## Work task
Below is a listing; reproduce exactly its lines from the one containing "strings, numbers or booleans. *)" to its last line, both ends kept, and no other lines.

## Supplied data
(** X2: a call that reaches the inherited matcher and is a dry run, or on
    which the matcher's verdict is PartialMatch, runs no command and does
    not replay: it returns that verdict as it is, posts nothing, shows no
    message and leaves the flag unset. *)
Theorem handle_passes_verdict_through (w : World B) (e : QKeyEvent)
    (dry_run : bool) :
  is_modifier_key (ev_key e) = false ->
  ignore_next_key (self w) = false ->
  dry_run = true
  \/ br_match (base_handle (base (self w)) e dry_run) = PartialMatch ->
  fst (handle is_modifier_key e dry_run w)
  = Returned (br_match (base_handle (base (self w)) e dry_run))
  /\ posted (snd (handle is_modifier_key e dry_run w)) = posted w
  /\ errors (snd (handle is_modifier_key e dry_run w)) = errors w
  /\ ignore_next_key (self (snd (handle is_modifier_key e dry_run w))) = false.
Proof.
  intros Hmod Hign Hcase.
  assert (Hnone : bound_command (base (self w)) e dry_run = None).
  { apply bound_command_none.
    destruct Hcase as [-> | Hp]; [now left | right; congruence]. }
  pose proof (handle_delegated is_modifier_key w e dry_run Hmod Hign Hnone)
    as E.
  cbv zeta in E. rewrite E. clear E.
  assert (Hearly : returns_early (append_event (orig_sequence (self w)) e)
                     dry_run (base_handle (base (self w)) e dry_run) = true).
  { unfold returns_early. destruct Hcase as [-> | ->]; [reflexivity|].
    cbn. apply orb_true_r. }
  rewrite Hearly. cbn. auto.
Qed.

(** X3: after a real call that reaches the inherited matcher, the buffered
    original sequence is the old one with the current key appended when the
    verdict is PartialMatch; otherwise it is empty when the matcher cleared
    the key string during the call, and the old one when it did not. *)
Theorem handle_commits_partial_chain (w : World B) (e : QKeyEvent) :
  is_modifier_key (ev_key e) = false ->
  ignore_next_key (self w) = false ->
  let r := base_handle (base (self w)) e false in
  let w' := snd (handle is_modifier_key e false w) in
  (br_match r = PartialMatch ->
   orig_sequence (self w') = orig_sequence (self w) ++ [from_event e])
  /\ (br_match r <> PartialMatch ->
      orig_sequence (self w')
      = if br_cleared r then [] else orig_sequence (self w)).
Proof.
  intros Hmod Hign r w'. subst r w'.
  rewrite handle_delegated_orig_sequence by assumption.
  unfold committed, append_event. cbn [negb andb].
  split; intros Hm.
  - now rewrite Hm.
  - destruct (br_match _); cbn; congruence.
Qed.
(** * Trade performance analysis of the Solana wallet tracker

    Shallow embedding of [GeckoTerminalAPI.getOHLCV] and
    [analyzeTradePerformance] (src/unnamed/part_000, lines 77-153), and of
    the part of [TradeInputForm.handleSubmit] that builds a trade record. *)

From Stdlib Require Import QArith List String Bool Lia PeanoNat.
Import ListNotations.
Open Scope Q_scope.
#[local] Set Warnings "-register-all".

(** ** JavaScript numbers

    A JS number is a finite value, one of the two infinities, or NaN.
    Finite values are rationals: the development does not model rounding
    (no claim below depends on it) nor the sign of zero. *)

Inductive jsnum : Type :=
| JFin (q : Q)
| JPosInf
| JNegInf
| JNaN.

Definition qsign (q : Q) : comparison := Qcompare q 0.

Definition Qltb (x y : Q) : bool := negb (Qle_bool y x).

(** [a < b]; every comparison with NaN is false. *)
Definition js_lt (a b : jsnum) : bool :=
  match a, b with
  | JNaN, _ | _, JNaN => false
  | JFin x, JFin y => Qltb x y
  | JNegInf, JNegInf => false
  | JNegInf, _ => true
  | _, JNegInf => false
  | JPosInf, _ => false
  | _, JPosInf => true
  end.

(** [a == b] on numbers (strict equality). *)
Definition js_eqn (a b : jsnum) : bool :=
  match a, b with
  | JFin x, JFin y => Qeq_bool x y
  | JPosInf, JPosInf | JNegInf, JNegInf => true
  | _, _ => false
  end.

(** [a <= b]. *)
Definition js_le (a b : jsnum) : bool := js_lt a b || js_eqn a b.

Definition js_neg (a : jsnum) : jsnum :=
  match a with
  | JFin x => JFin (- x)
  | JPosInf => JNegInf
  | JNegInf => JPosInf
  | JNaN => JNaN
  end.

Definition js_add (a b : jsnum) : jsnum :=
  match a, b with
  | JNaN, _ | _, JNaN => JNaN
  | JFin x, JFin y => JFin (x + y)
  | JPosInf, JNegInf | JNegInf, JPosInf => JNaN
  | JPosInf, _ | _, JPosInf => JPosInf
  | JNegInf, _ | _, JNegInf => JNegInf
  end.

Definition js_sub (a b : jsnum) : jsnum := js_add a (js_neg b).

(** An infinity of the sign of [c] ([Lt] negative, [Gt] positive). *)
Definition inf_of (c : comparison) : jsnum :=
  match c with
  | Lt => JNegInf
  | Gt => JPosInf
  | Eq => JNaN
  end.

Definition sign_mul (c d : comparison) : comparison :=
  match c, d with
  | Eq, _ | _, Eq => Eq
  | Lt, Lt | Gt, Gt => Gt
  | _, _ => Lt
  end.

Definition js_sign (a : jsnum) : comparison :=
  match a with
  | JFin x => qsign x
  | JPosInf => Gt
  | JNegInf => Lt
  | JNaN => Eq
  end.

Definition js_mul (a b : jsnum) : jsnum :=
  match a, b with
  | JNaN, _ | _, JNaN => JNaN
  | JFin x, JFin y => JFin (x * y)
  | _, _ => inf_of (sign_mul (js_sign a) (js_sign b))
  end.

(** [a / b]. A zero is [+0] here (the model has no signed zero), so an
    infinity divided by zero keeps its sign. *)
Definition js_div (a b : jsnum) : jsnum :=
  match a, b with
  | JNaN, _ | _, JNaN => JNaN
  | JFin x, JFin y =>
      if Qeq_bool y 0 then inf_of (qsign x) else JFin (x / y)
  | JFin _, _ => JFin 0
  | _, JFin y =>
      if Qeq_bool y 0 then inf_of (js_sign a)
      else inf_of (sign_mul (js_sign a) (qsign y))
  | _, _ => JNaN
  end.

(** Truthiness of a number: [0] and [NaN] are falsy. *)
Definition js_truthy (a : jsnum) : bool :=
  match a with
  | JFin x => negb (Qeq_bool x 0)
  | JNaN => false
  | _ => true
  end.

(** Truthiness of a string: only [""] is falsy. *)
Definition str_truthy (s : string) : bool :=
  match s with EmptyString => false | _ => true end.

Definition n100 : jsnum := JFin 100.
Definition n1000 : jsnum := JFin 1000.

(** ** Candles as the provider sends them

    An element of [ohlcv_list] is a JSON array of numbers
    [[timestamp, open, high, low, close, volume]], timestamp in seconds.
    [candle[i]] beyond the end is [undefined], which every arithmetic and
    relational operator of the analyzer turns into NaN. *)

Definition raw_candle := list Q.

Definition nth_num (c : raw_candle) (i : nat) : jsnum :=
  match nth_error c i with
  | Some q => JFin q
  | None => JNaN
  end.

(** A candle that carries the five positional fields. *)
Definition well_formed (c : raw_candle) : Prop := (5 <= List.length c)%nat.

Definition c_ts (c : raw_candle) : jsnum := nth_num c 0.
Definition c_high (c : raw_candle) : jsnum := nth_num c 2.
Definition c_low (c : raw_candle) : jsnum := nth_num c 3.

(** ** Trade records and performance summaries *)

(** The fields of a trade that the analyzer reads, with [status] as
    [handleSubmit] derives it. [null] is [None]. *)
Record trade : Type := mkTrade {
  poolAddress : string;
  buyPrice : jsnum;
  buyTimestamp : string;
  sellPrice : option jsnum;
  sellTimestamp : option string;
  status : string
}.

Record summary : Type := mkSummary {
  minPrice : jsnum;
  maxPrice : jsnum;
  minTimestamp : option jsnum;
  maxTimestamp : option jsnum;
  pnlPercent : option jsnum;
  maxGainPercent : jsnum;
  maxDrawdownPercent : jsnum;
  capturedPercent : option jsnum;
  candleCount : nat
}.

(** The four [let] variables of the [forEach] loop. *)
Record scan_state : Type := mkScan {
  s_minPrice : jsnum;
  s_maxPrice : jsnum;
  s_minTimestamp : option jsnum;
  s_maxTimestamp : option jsnum
}.

Definition scan_init : scan_state := mkScan JPosInf JNegInf None None.

(** One iteration of [relevantCandles.forEach]. *)
Definition scan_step (st : scan_state) (candle : raw_candle) : scan_state :=
  let ts := c_ts candle in
  let high := c_high candle in
  let low := c_low candle in
  let st1 :=
    if js_lt low (s_minPrice st)
    then mkScan low (s_maxPrice st) (Some (js_mul ts n1000)) (s_maxTimestamp st)
    else st in
  if js_lt (s_maxPrice st1) high
  then mkScan (s_minPrice st1) high (s_minTimestamp st1) (Some (js_mul ts n1000))
  else st1.

Definition scan (candles : list raw_candle) : scan_state :=
  fold_left scan_step candles scan_init.

(** [(value - buyPrice) / buyPrice * 100] *)
Definition percent_of (value buy : jsnum) : jsnum :=
  js_mul (js_div (js_sub value buy) buy) n100.

Section Analyzer.

(** [new Date(s).getTime()]: parsing a [datetime-local] string depends on
    the time zone of the browser, so it is a parameter. *)
Variable date_getTime : string -> jsnum.

(** [buyTime] *)
Definition buy_time (t : trade) : jsnum := date_getTime (buyTimestamp t).

(** [sellTime = sellTimestamp ? new Date(sellTimestamp).getTime() : Date.now()] *)
Definition sell_time (t : trade) (now : jsnum) : jsnum :=
  match sellTimestamp t with
  | Some s => if str_truthy s then date_getTime s else now
  | None => now
  end.

(** The filter predicate: [candleTime >= buyTime && candleTime <= sellTime]. *)
Definition in_window (buyTime sellTime : jsnum) (candle : raw_candle) : bool :=
  let candleTime := js_mul (c_ts candle) n1000 in
  js_le buyTime candleTime && js_le candleTime sellTime.

Definition relevant_candles (t : trade) (now : jsnum)
    (ohlcvData : list raw_candle) : list raw_candle :=
  filter (in_window (buy_time t) (sell_time t now)) ohlcvData.

(** The derived metrics (lines 134-152) over the filtered candles. *)
Definition summarize (t : trade) (relevantCandles : list raw_candle) : summary :=
  let st := scan relevantCandles in
  let buy := buyPrice t in
  let pnl :=
    match sellPrice t with
    | Some p => if js_truthy p then Some (percent_of p buy) else None
    | None => None
    end in
  let maxGain := percent_of (s_maxPrice st) buy in
  let maxDrawdown := percent_of (s_minPrice st) buy in
  let captured :=
    match pnl with
    | Some p =>
        if js_lt (JFin 0) maxGain then Some (js_mul (js_div p maxGain) n100)
        else None
    | None => None
    end in
  mkSummary (s_minPrice st) (s_maxPrice st) (s_minTimestamp st)
    (s_maxTimestamp st) pnl maxGain maxDrawdown captured
    (List.length relevantCandles).

(** [analyzeTradePerformance] after the fetch: the [analysis] field of the
    returned object, for the candle list [ohlcvData] and the clock value
    [now]. *)
Definition analyze_series (t : trade) (now : jsnum)
    (ohlcvData : list raw_candle) : option summary :=
  if Nat.eqb (List.length ohlcvData) 0 then None
  else
    let relevantCandles := relevant_candles t now ohlcvData in
    if Nat.eqb (List.length relevantCandles) 0 then None
    else Some (summarize t relevantCandles).

End Analyzer.

(** ** Building a trade: [TradeInputForm.handleSubmit] (lines 244-266) *)

(** The form fields, all strings as the inputs hold them. *)
Record form_data : Type := mkForm {
  f_pairAddress : string;
  f_buyPrice : string;
  f_buyTimestamp : string;
  f_sellPrice : string;
  f_sellTimestamp : string
}.

Section Form.

Variable parseFloat : string -> jsnum.

Definition handleSubmit_trade (f : form_data) : trade :=
  mkTrade (f_pairAddress f)
    (parseFloat (f_buyPrice f))
    (f_buyTimestamp f)
    (if str_truthy (f_sellPrice f) then Some (parseFloat (f_sellPrice f)) else None)
    (if str_truthy (f_sellTimestamp f) then Some (f_sellTimestamp f) else None)
    (if str_truthy (f_sellPrice f) then "closed"%string else "open"%string).

End Form.

(** ** JSON values and the price series client *)

Inductive json : Type :=
| JNull
| JBool (b : bool)
| JNumber (q : Q)
| JString (s : string)
| JArray (elems : list json)
| JObject (fields : list (string * json)).

(** A property read yields a JSON value or [undefined]. *)
Inductive jsval : Type :=
| Undefined
| Val (v : json).

(** [JSON.parse] keeps the last of duplicated keys. *)
Definition obj_get (fields : list (string * json)) (k : string) : jsval :=
  match find (fun kv => String.eqb (fst kv) k) (rev fields) with
  | Some (_, v) => Val v
  | None => Undefined
  end.

(** [v.k] on a value that is not [null]. The keys read here ([data],
    [attributes], [ohlcv_list]) are no built-in property of arrays,
    strings, numbers or booleans. *)
Definition prop (v : json) (k : string) : jsval :=
  match v with
  | JObject fields => obj_get fields k
  | _ => Undefined
  end.

(** [v?.k] *)
Definition opt_prop (v : jsval) (k : string) : jsval :=
  match v with
  | Undefined | Val JNull => Undefined
  | Val j => prop j k
  end.

Definition json_truthy (v : jsval) : bool :=
  match v with
  | Undefined | Val JNull => false
  | Val (JBool b) => b
  | Val (JNumber q) => negb (Qeq_bool q 0)
  | Val (JString s) => str_truthy s
  | Val (JArray _) | Val (JObject _) => true
  end.

(** [v || []] *)
Definition or_empty (v : jsval) : json :=
  match v with
  | Val j => if json_truthy v then j else JArray []
  | Undefined => JArray []
  end.

(** The parameters that make up the OHLCV URL of line 81. *)
Record ohlcv_request : Type := mkRequest {
  r_network : string;
  r_poolAddress : string;
  r_timeframe : string;
  r_aggregate : Z;
  r_limit : Z
}.

(** A response body as [response.json()] sees it. *)
Inductive body : Type :=
| BodyMalformed
| BodyJson (j : json).

(** The outcome of [fetch]: rejected (network failure) or a response with
    its HTTP status and body. *)
Inductive fetch_result : Type :=
| FetchRejected
| FetchResponse (httpStatus : Z) (b : body).

(** ** Effects: the environment and a state and exception monad *)

(** What the analyzer can observe or change outside its arguments: the
    clock ([Date.now()]), the network, and the console. *)
Record world : Type := mkWorld {
  w_now : jsnum;
  w_fetch : ohlcv_request -> fetch_result;
  w_log : list string
}.

Inductive exn : Type :=
| NetworkError
| SyntaxError
| TypeError
(** A candle list that is not an array of arrays of numbers: outside the
    provider's documented layout, and not followed through JS coercions
    by this development. *)
| ShapeOutsideModel.

Definition M (A : Type) : Type := world -> (exn + A) * world.

Definition ret {A} (a : A) : M A := fun w => (inr a, w).

Definition bind {A B} (m : M A) (f : A -> M B) : M B :=
  fun w =>
    match m w with
    | (inr a, w') => f a w'
    | (inl e, w') => (inl e, w')
    end.

Definition throw {A} (e : exn) : M A := fun w => (inl e, w).

(** [try { m } catch (e) { h(e) }] *)
Definition try_catch {A} (m : M A) (h : exn -> M A) : M A :=
  fun w =>
    match m w with
    | (inl e, w') => h e w'
    | r => r
    end.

## Your solution
    strings, numbers or booleans. *)
Definition prop (v : json) (k : string) : jsval :=
  match v with
  | JObject fields => obj_get fields k
  | _ => Undefined
  end.

(** [v?.k] *)
Definition opt_prop (v : jsval) (k : string) : jsval :=
  match v with
  | Undefined | Val JNull => Undefined
  | Val j => prop j k
  end.

Definition json_truthy (v : jsval) : bool :=
  match v with
  | Undefined | Val JNull => false
  | Val (JBool b) => b
  | Val (JNumber q) => negb (Qeq_bool q 0)
  | Val (JString s) => str_truthy s
  | Val (JArray _) | Val (JObject _) => true
  end.

(** [v || []] *)
Definition or_empty (v : jsval) : json :=
  match v with
  | Val j => if json_truthy v then j else JArray []
  | Undefined => JArray []
  end.

(** The parameters that make up the OHLCV URL of line 81. *)
Record ohlcv_request : Type := mkRequest {
  r_network : string;
  r_poolAddress : string;
  r_timeframe : string;
  r_aggregate : Z;
  r_limit : Z
}.

(** A response body as [response.json()] sees it. *)
Inductive body : Type :=
| BodyMalformed
| BodyJson (j : json).

(** The outcome of [fetch]: rejected (network failure) or a response with
    its HTTP status and body. *)
Inductive fetch_result : Type :=
| FetchRejected
| FetchResponse (httpStatus : Z) (b : body).

(** ** Effects: the environment and a state and exception monad *)

(** What the analyzer can observe or change outside its arguments: the
    clock ([Date.now()]), the network, and the console. *)
Record world : Type := mkWorld {
  w_now : jsnum;
  w_fetch : ohlcv_request -> fetch_result;
  w_log : list string
}.

Inductive exn : Type :=
| NetworkError
| SyntaxError
| TypeError
(** A candle list that is not an array of arrays of numbers: outside the
    provider's documented layout, and not followed through JS coercions
    by this development. *)
| ShapeOutsideModel.

Definition M (A : Type) : Type := world -> (exn + A) * world.

Definition ret {A} (a : A) : M A := fun w => (inr a, w).

Definition bind {A B} (m : M A) (f : A -> M B) : M B :=
  fun w =>
    match m w with
    | (inr a, w') => f a w'
    | (inl e, w') => (inl e, w')
    end.

Definition throw {A} (e : exn) : M A := fun w => (inl e, w).

(** [try { m } catch (e) { h(e) }] *)
Definition try_catch {A} (m : M A) (h : exn -> M A) : M A :=
  fun w =>
    match m w with
    | (inl e, w') => h e w'
    | r => r
    end.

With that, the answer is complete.